Whichever lines of the entries hold the word "assert" should be identified and copied.

Stored data entries
■ ■ ■ ■

(** X12: what [main] removes.  Whatever the environment does, the loop
    over [set(images)] is reached only when neither [no_pdf] nor
    [no_delete] is set, [gen_svg] has returned and [gen_pdf] has
    succeeded, and the files it unlinks are exactly the cell files
    written during the call; the only other file unlinked is the page
    file, after that loop.  So a call that ends in an exception of
    [gen_svg], and a call with [no_pdf], remove nothing. *)
Theorem main_unlinks graphics_txt dictionary_txt C size no_delete no_pdf w :
  (forall fnames,
     UNLINK_EACH fnames
       ∈ mr_actions (main rnd cwd os_fails graphics_txt dictionary_txt C
                       size no_delete no_pdf w) ->
     no_pdf = false /\ no_delete = false
     /\ os_fails (GEN_PDF ((cwd ++ py "/" ++ C) ++ py ".svg")
                          ((cwd ++ py "/" ++ C) ++ py ".pdf")) = None
     /\ exists strokes_db imgs w' new,
          load_strokes_db graphics_txt = inr strokes_db
          /\ gen_svg rnd dictionary_txt (str_chars C) strokes_db size
               (with_fi [] w) = Ret imgs w'
          /\ written w' = written w ++ new
          /\ fnames = list_to_set (map fst new))
  /\ (forall path,
        UNLINK path
          ∈ mr_actions (main rnd cwd os_fails graphics_txt dictionary_txt C
                          size no_delete no_pdf w) ->
        path = C ++ py ".svg"
        /\ exists fnames pre,
             mr_actions (main rnd cwd os_fails graphics_txt dictionary_txt C
                           size no_delete no_pdf w)
             = pre ++ [UNLINK_EACH fnames; UNLINK path])
  /\ (mr_value (main rnd cwd os_fails graphics_txt dictionary_txt C
                  size no_delete no_pdf w) = inr tt ->
      no_pdf = false -> no_delete = false ->
      exists fnames,
        mr_actions (main rnd cwd os_fails graphics_txt dictionary_txt C
                      size no_delete no_pdf w)
        = [OPEN_W (C ++ py ".svg");
           GEN_PDF ((cwd ++ py "/" ++ C) ++ py ".svg")
                   ((cwd ++ py "/" ++ C) ++ py ".pdf");
           UNLINK_EACH fnames; UNLINK (C ++ py ".svg")]).
Proof.
  unfold main.
  destruct (load_strokes_db graphics_txt) as [e|strokes_db] eqn:Hdb;
    [main_quiet|].
  cbv zeta.
  destruct (os_fails (OPEN_W (C ++ py ".svg"))) as [e|]; [main_quiet|].
  destruct (gen_svg rnd dictionary_txt (str_chars C) strokes_db size
              (with_fi [] w)) as [imgs w'|e w'] eqn:Hg; [|main_quiet].
  destruct (gen_svg_listing rnd _ _ _ _ _ _ _ Hg)
    as (_ & _ & (new & Hw & Hnew) & _).
  change (written (with_fi [] w)) with (written w) in Hw.
  destruct no_pdf; [main_quiet|].
  destruct (os_fails (GEN_PDF _ _)) as [e|] eqn:Hpdf; [main_quiet|].
  destruct no_delete; [main_quiet|].
  assert (Heach : forall fnames (acts : list os_action),
            UNLINK_EACH fnames ∈ acts ->
            (forall a, a ∈ acts -> a = UNLINK_EACH (list_to_set imgs)
                                   \/ forall s, a <> UNLINK_EACH s) ->
            false = false /\ false = false /\ @None exn = None
            /\ exists strokes_db0 imgs0 w0' new0,
                 @inr exn _ strokes_db = inr strokes_db0
                 /\ gen_svg rnd dictionary_txt (str_chars C) strokes_db0 size
                      (with_fi [] w) = Ret imgs0 w0'
                 /\ written w0' = written w ++ new0
                 /\ fnames = list_to_set (map fst new0)).
  { intros fnames acts Hin Hacts. repeat split.
    exists strokes_db, imgs, w', new.
    split; [reflexivity|]. split; [exact Hg|]. split; [exact Hw|].
    destruct (Hacts _ Hin) as [[= ->]|Hne]; [now rewrite Hnew|].
    now destruct (Hne fnames). }
  destruct (os_fails (UNLINK_EACH (list_to_set imgs))) as [e|];
    [|destruct (os_fails (UNLINK (C ++ py ".svg"))) as [e|]];
    cbn [mr_actions mr_value]; (split; [|split]).
  - intros fnames Hin. apply (Heach _ _ Hin). intros a Ha.
    rewrite !elem_of_cons, elem_of_nil in Ha.
    destruct_or!; subst; auto; right; discriminate.
  - intros path Hin. rewrite !elem_of_cons, elem_of_nil in Hin.
    destruct_or!; simplify_eq.
  - discriminate.
  - intros fnames Hin. apply (Heach _ _ Hin). intros a Ha.
    rewrite !elem_of_cons, elem_of_nil in Ha.
    destruct_or!; subst; auto; right; discriminate.
  - intros path Hin. rewrite !elem_of_cons, elem_of_nil in Hin.
    destruct_or!; simplify_eq. split; [reflexivity|].
    eexists _, [_; _]. reflexivity.
  - discriminate.
  - intros fnames Hin. apply (Heach _ _ Hin). intros a Ha.
    rewrite !elem_of_cons, elem_of_nil in Ha.
    destruct_or!; subst; auto; right; discriminate.
  - intros path Hin. rewrite !elem_of_cons, elem_of_nil in Hin.
    destruct_or!; simplify_eq. split; [reflexivity|].
    eexists _, [_; _]. reflexivity.
  - intros _ _ _. eexists. reflexivity.
Qed.

End MainProperties.

(** ** The small run, again *)

Ltac returned Hg := vm_compute in Hg; discriminate Hg.

Lemma curriculum_cache_sound_witness :
  (forall c, c ∈ nihao -> length c = 1%nat)
  /\ exists rs fr w',
       requests rnd0 nihao nihao_strokes_db nihao_P 28 AtWhile w0
       = Ret (rs, fr) w'
       /\ forall r1 r2, r1 ∈ rs -> r2 ∈ rs ->
            req_fname r1 = req_fname r2 -> req_key r1 = req_key r2.
Proof.
  assert (H1 : forall c, c ∈ nihao -> length c = 1%nat).
  { intros c Hc. repeat (apply elem_of_cons in Hc as [->|Hc]);
      [reflexivity .. | inversion Hc]. }
  split; [exact H1|].
  destruct (requests rnd0 nihao nihao_strokes_db nihao_P 28 AtWhile w0)
    as [[rs fr] w'|e w'] eqn:Hreq; [|returned Hreq].
  exists rs, fr, w'. split; [reflexivity|]. intros r1 r2 Hr1 Hr2 Hname.
  apply (curriculum_cache_sound rnd0 nihao nihao_strokes_db nihao_P
           28 w0 rs fr w' H1 Hreq r1 r2 Hr1 Hr2 Hname).
Defined.


Lemma gen_svg_files_bounded_witness :
  exists imgs w',
    gen_svg rnd0 nihao_dictionary_txt nihao nihao_strokes_db 10 w0
    = Ret imgs w'
    /\ (length imgs <= 8)%nat.
Proof.
  destruct (gen_svg rnd0 nihao_dictionary_txt nihao nihao_strokes_db 10 w0)
    as [imgs w'|e w'] eqn:Hg; [|returned Hg].
  exists imgs, w'. split; [reflexivity|].
  apply (gen_svg_files_bounded rnd0 _ _ _ _ _ _ _ Hg).
Defined.

Lemma gen_svg_cells_on_page_witness :
  exists imgs w' P fnames,
    gen_svg rnd0 nihao_dictionary_txt nihao nihao_strokes_db 100 w0
    = Ret imgs w'
    /\ Forall (in_page 100) (placements (200 / 100) 100 fnames)
    /\ fi w' = fi (before_loop P nihao w0)
               ++ placements (200 / 100) 100 fnames ++ [FOOTER_SINGLE].
Proof.
  destruct (gen_svg rnd0 nihao_dictionary_txt nihao nihao_strokes_db 100 w0)
    as [imgs w'|e w'] eqn:Hg; [|returned Hg].
  destruct (gen_svg_cells_on_page rnd0 _ _ _ _ _ _ _ Hg)
    as (P & fnames & _ & Hfi & _ & Hin).
  exists imgs, w', P, fnames. split; [reflexivity|].
  split; [apply Hin; lia | exact Hfi].
Defined.

Lemma gen_svg_negative_size_witness :
  -100 < 0
  /\ exists imgs w' fnames f,
       gen_svg rnd0 nihao_dictionary_txt nihao nihao_strokes_db (-100) w0
       = Ret imgs w'
       /\ head (placements (200 / -100) (-100) fnames)
          = Some (IMAGE_TPL 0 (-100) (-100) (-100) f).
Proof.
  split; [lia|].
  destruct (gen_svg rnd0 nihao_dictionary_txt nihao nihao_strokes_db
              (-100) w0) as [imgs w'|e w'] eqn:Hg; [|returned Hg].
  destruct (gen_svg_negative_size rnd0 nihao_dictionary_txt nihao
              nihao_strokes_db (-100) w0 imgs w' ltac:(lia) Hg)
    as (P & fnames & f & _ & _ & _ & Hhd).
  exists imgs, w', fnames, f. split; [reflexivity | exact Hhd].
Defined.


Lemma gen_default_request_witness :
  load_strokes_db nihao_graphics_txt = inr nihao_strokes_db
  /\ load_dictionary nihao_dictionary_txt = inr nihao_P
  /\ 13 <> 0
  /\ exists imgs w',
       gen_svg rnd0 nihao_dictionary_txt (str_chars (gen_chars (Some [])))
         nihao_strokes_db 13 w0 = Ret imgs w'
       /\ forall f, f ∈ imgs -> f = py "X0-99-99.svg".
Proof.
  split; [reflexivity|]. split; [reflexivity|]. split; [lia|].
  apply (gen_default_request rnd0 nihao_graphics_txt nihao_dictionary_txt
           nihao_strokes_db nihao_P 13 w0 (Some [])
           eq_refl eq_refl ltac:(lia) (or_intror eq_refl)).
Defined.

Lemma main_unlinks_witness :
  exists fnames,
    mr_actions (main rnd0 (py "/srv") (fun _ => None) nihao_graphics_txt
                  nihao_dictionary_txt (py "你好") 100 false false w0)
    = [OPEN_W (py "你好.svg");
       GEN_PDF (py "/srv/你好.svg") (py "/srv/你好.pdf");
       UNLINK_EACH fnames; UNLINK (py "你好.svg")].
Proof.
  destruct (main_unlinks rnd0 (py "/srv") (fun _ => None) nihao_graphics_txt
              nihao_dictionary_txt (py "你好") 100 false false w0)
    as (_ & _ & Hall).
  apply Hall; reflexivity.
Defined.

(** With [no_pdf] nothing is removed, and the four cells of the page
    stay in two files. *)
Example main_no_pdf_keeps_files :
  main rnd0 (py "/srv") (fun _ => None) nihao_graphics_txt
    nihao_dictionary_txt (py "你好") 100 false true w0
  = MainResult (inr tt)
      (World [py "你0-0-1.svg"; py "你0-1-99.svg"]
         [(py "你0-0-1.svg", CellFile (py "nǐ") [(py "M 1 1", 20)]);
          (py "你0-1-99.svg", CellFile (py "nǐ") [(py "M 2 2", 10)])]
         0
         [HEADER_SINGLE; TEXT (py "你 (nǐ), 好 (hǎo)");
          IMAGE_TPL 0 100 100 100 (py "你0-0-1.svg");
          IMAGE_TPL 100 100 100 100 (py "你0-0-1.svg");
          IMAGE_TPL 0 200 100 100 (py "你0-0-1.svg");
          IMAGE_TPL 100 200 100 100 (py "你0-1-99.svg");
          FOOTER_SINGLE])
      [OPEN_W (py "你好.svg")].
Proof. vm_compute. reflexivity. Qed.

Lemma gen_targets_not_empty_witness :
  load_dictionary nihao_dictionary_txt = inr nihao_P
  /\ str_chars (gen_chars (Some (py "你好"))) = nihao
  /\ gen_svg rnd0 nihao_dictionary_txt (str_chars (gen_chars (Some (py "你好"))))
       nihao_strokes_db 0 w0 <> Raise IndexError w0.
Proof.
  split; [reflexivity|]. split; [reflexivity|].
  apply (gen_targets_not_empty rnd0 nihao_dictionary_txt nihao_P
           nihao_strokes_db 0 w0 (Some (py "你好")) eq_refl).
Defined.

■ ■ ■ ■

Reply to the exercise >>
  assert (Heach : forall fnames (acts : list os_action),
  assert (H1 : forall c, c ∈ nihao -> length c = 1%nat).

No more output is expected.